Graduate employees at NYU voted to join the UAW in 2000, pursuant to an NLRB decision applying the National Labor Relations Act to graduate employees. In 2002, the UAW and NYU signed a collective bargaining agreement ‚Äì the first ever union contract for graduate employees in a private university. This landmark agreement improved wages, benefits and working conditions, while at the same time preserving the University’s exclusive right to determine all academic matters.
At the expiration of the agreement in August 2005, however, the University withdrew recognition of the union, and has since refused to negotiate with GSOC/UAW over the terms of a second contract. NYU has sought to hide behind a flawed and highly controversial decision by the NLRB, newly stocked with Bush appointees, reversing an earlier decision, and holding that graduate employees are not entitled to the protections of the National Labor Relations Act. But, as NYU has admitted, nothing in this NLRB decision or in the law prohibits the University from continuing a collective bargaining relationship with the graduate employees’ designated representative.
Graduate employees have consistently demonstrated majority support for the union, including, in the last year, signing petitions calling for negotiations, demonstrating, engaging in civil disobedience and striking in an effort to secure a second contract.
The work of graduate employees is central to the educational mission of the University. These employees teach an estimated eighty-five percent of undergraduate classes in the core curriculum. The work of graduate employees is valuable, and the University should value it by negotiating a collective bargaining agreement with their designated representative.
The University’s conduct refusal to negotiate has been soundly condemned by all stakeholders in the community: students, faculty, civil and human rights activists, the greater labor movement and elected officials.
The University has an opportunity to resolve this dispute by negotiating an enforceable contract with GSOC/UAW. Permitting the conflict to carry over to the next academic semester is irresponsible, and at odds with the University’s obligation to pursue educational excellence.
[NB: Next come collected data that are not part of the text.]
Lemma vitality_of_one_Raise (g : Graph) (w : option string) (b : num)
    (v : nat) (e : exn) :
  vitality_of_one g w b v = Raise e → e = NetworkXPointlessConcept.
Proof.
  unfold vitality_of_one.
  destruct (GraphModel.wiener_index (remaining g v) w) as [a|e'] eqn:Ha; [done|].
  apply wiener_index_Raise in Ha as [_ ->]. by intros [= <-].
Qed.

(** The model never gets stuck: the call depth 2 is enough and every
    task yields a scalar. *)
Lemma closeness_vitality_not_stuck (G : pyobj) (node : option nat)
    (w : option string) (wi : option num) (n : Z) (σ : world) :
  (closeness_vitality G node w wi n σ).1 ≠ Raise Stuck.
Proof.
  assert (Hbase : ∀ g, baseline_of g w wi ≠ Raise Stuck).
  { intros g Hb. destruct wi; [done|]. simpl in Hb.
    by apply wiener_index_Raise in Hb as [_ ?]. }
  assert (Hone : ∀ g b v, Scalar <$> vitality_of_one g w b v ≠ Raise Stuck).
  { intros g b v. destruct (vitality_of_one g w b v) as [x|e] eqn:Hv; [done|].
    apply vitality_of_one_Raise in Hv as ->. done. }
  unfold closeness_vitality. destruct node as [v|].
  - rewrite single_run. specialize (Hbase (graph_of G σ)).
    destruct wi as [b|]; simpl; [apply Hone|]. simpl in Hbase.
    destruct (GraphModel.wiener_index (graph_of G σ) w); simpl; [apply Hone|].
    intros [= ->]. by apply Hbase.
  - rewrite all_run. simpl. unfold all_nodes_result.
    specialize (Hbase (graph_of G σ)).
    destruct (baseline_of _ w wi) as [b|e]; simpl;
      [|intros [= ->]; by apply Hbase].
    destruct (decide _); [done|]. unfold vitality_of_all.
    destruct (mapM _ _) as [rs|e] eqn:Hrs; [done|]. simpl.
    apply mapM_pairs_Raise in Hrs as (v & _ & Hv).
    apply vitality_of_one_Raise in Hv as ->. done.
Qed.

(** Call depth beyond 2 changes nothing. *)
Lemma closeness_vitality_depth_enough (k : nat) (G : pyobj) (node : option nat)
    (w : option string) (wi : option num) (n : Z) (σ : world) :
  closeness_vitality_depth (2 + k) G node w wi n σ =
  closeness_vitality G node w wi n σ.
Proof.
  unfold closeness_vitality. simpl plus. destruct node as [v|].
  - by rewrite !single_run.
  - by rewrite !all_run.
Qed.

(** ** The scenarios of the specification *)

Example cycle4_baseline : GraphModel.wiener_index cycle4 None = Ok (Fin 8).
Proof. by vm_compute. Qed.

Example cycle4_vitality :
  (closeness_vitality (Bare Stored) None None None (-1) (host cycle4)).1 =
    Ok (Mapping (dict [(0, Fin 4); (1, Fin 4); (2, Fin 4); (3, Fin 4)]%nat)).
Proof. by vm_compute. Qed.

Example pair5_vitality :
  (closeness_vitality (Bare Stored) None (Some "weight") None (-1) (host pair5)).1 =
    Ok (Mapping (dict [(0, Fin 5); (1, Fin 5)]%nat)).
Proof. by vm_compute. Qed.

Example star3_vitality :
  (closeness_vitality (Bare Stored) None None None (-1) (host star3)).1 =
    Ok (Mapping (dict [(0, NInf); (1, Fin 5); (2, Fin 5); (3, Fin 5)]%nat)).
Proof. by vm_compute. Qed.

(** * The claims *)









(** C4.  With [n_jobs = 0] the all-nodes call gets as far as the executor
    and is rejected there with [ValueError]; on the star, [n_jobs = 1]
    yields a mapping and [n_jobs = 0] does not. *)
Theorem n_jobs_zero_is_rejected :
  (∀ (G : pyobj) (w : option string) (wi : option num) (σ : world),
     (closeness_vitality G None w wi 0 σ).1 =
       (b ← baseline_of (graph_of G σ) w wi; Raise ValueError))
  ∧ ((closeness_vitality (Bare Stored) None None None 0 (host star3)).1
       = Raise ValueError
     ∧ ∃ m, (closeness_vitality (Bare Stored) None None None 1 (host star3)).1
              = Ok (Mapping m)).
Proof.
  split; [|split].
  - intros G w wi σ. unfold closeness_vitality. rewrite all_run. simpl.
    unfold all_nodes_result. by destruct (baseline_of _ w wi).
  - by vm_compute.
  - eexists. by vm_compute.
Qed.

(** C5 (amended).  When the magnitude of [n_jobs] exceeds the CPU count,
    the executor is called exactly once, with the positive CPU count,
    whatever the sign of the request. *)
Theorem oversized_n_jobs_becomes_cpu_count (G : pyobj) (w : option string)
    (wi : option num) (n : Z) (σ : world) (b : num) :
  Z.abs n > Z.pos (w_cpus σ) →
  baseline_of (graph_of G σ) w wi = Ok b →
  parallel_requests (w_trace (closeness_vitality G None w wi n σ).2) =
    Z.pos (w_cpus σ) :: parallel_requests (w_trace σ).
Proof.
  intros Hn Hb. unfold closeness_vitality. rewrite all_run. simpl.
  unfold all_nodes_calls. rewrite Hb.
  assert (Hres : resolved_n_jobs (w_cpus σ) n = Z.pos (w_cpus σ)).
  { unfold resolved_n_jobs. by rewrite decide_True. }
  rewrite Hres, decide_False by lia.
  rewrite <- app_assoc.
  rewrite (parallel_requests_views (unwrap G)) by apply fanout_calls_views.
  simpl. by destruct wi.
Qed.

Lemma oversized_n_jobs_becomes_cpu_count_witness :
  parallel_requests
    (w_trace (closeness_vitality (Bare Stored) None None None (-100)
                (host star3)).2) = 4 :: parallel_requests (w_trace (host star3)).
Proof.
  apply (oversized_n_jobs_becomes_cpu_count (Bare Stored) None None (-100)
           (host star3) (Fin 9)).
  - simpl. lia.
  - by vm_compute.
Defined.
We ask you to stand with graduate employees and their elected representative, GSOC/UAW, by signing the attached letter calling for the NYU administration to resolve the dispute by negotiating a new collective bargaining agreement with the union. For further information, please contact Lisette Morton in my office at 202-225-5635.
Sincerely,
Jerrold Nadler
Member of Congress
Dear President Sexton:
As elected officials, we wish to express our strong support for the graduate employees at New York University, members of GSOC/UAW Local 2110 who have called upon the NYU administration to engage in negotiations for a new collective bargaining agreement.
Graduate employees perform valuable work for the University and are entitled to have the work valued accordingly.
The NYU administration’s refusal to bargain with the union relies on the flawed 2005 NLRB decision holding that universities are not obligated under the National Labor Relations Act to bargain with the representative of graduate employees. But as the NYU administration has admitted, nothing in that decisison or the law prevents NYU from maintaining a collective bargaining relationship with GSOC/UAW.
As we look to the next academic year, we call upon the NYU administration to resolve the campus conflict by respecting the will of the majority and negotiating an enforceable second contract with the employees’ designated representative, GSOC/UAW.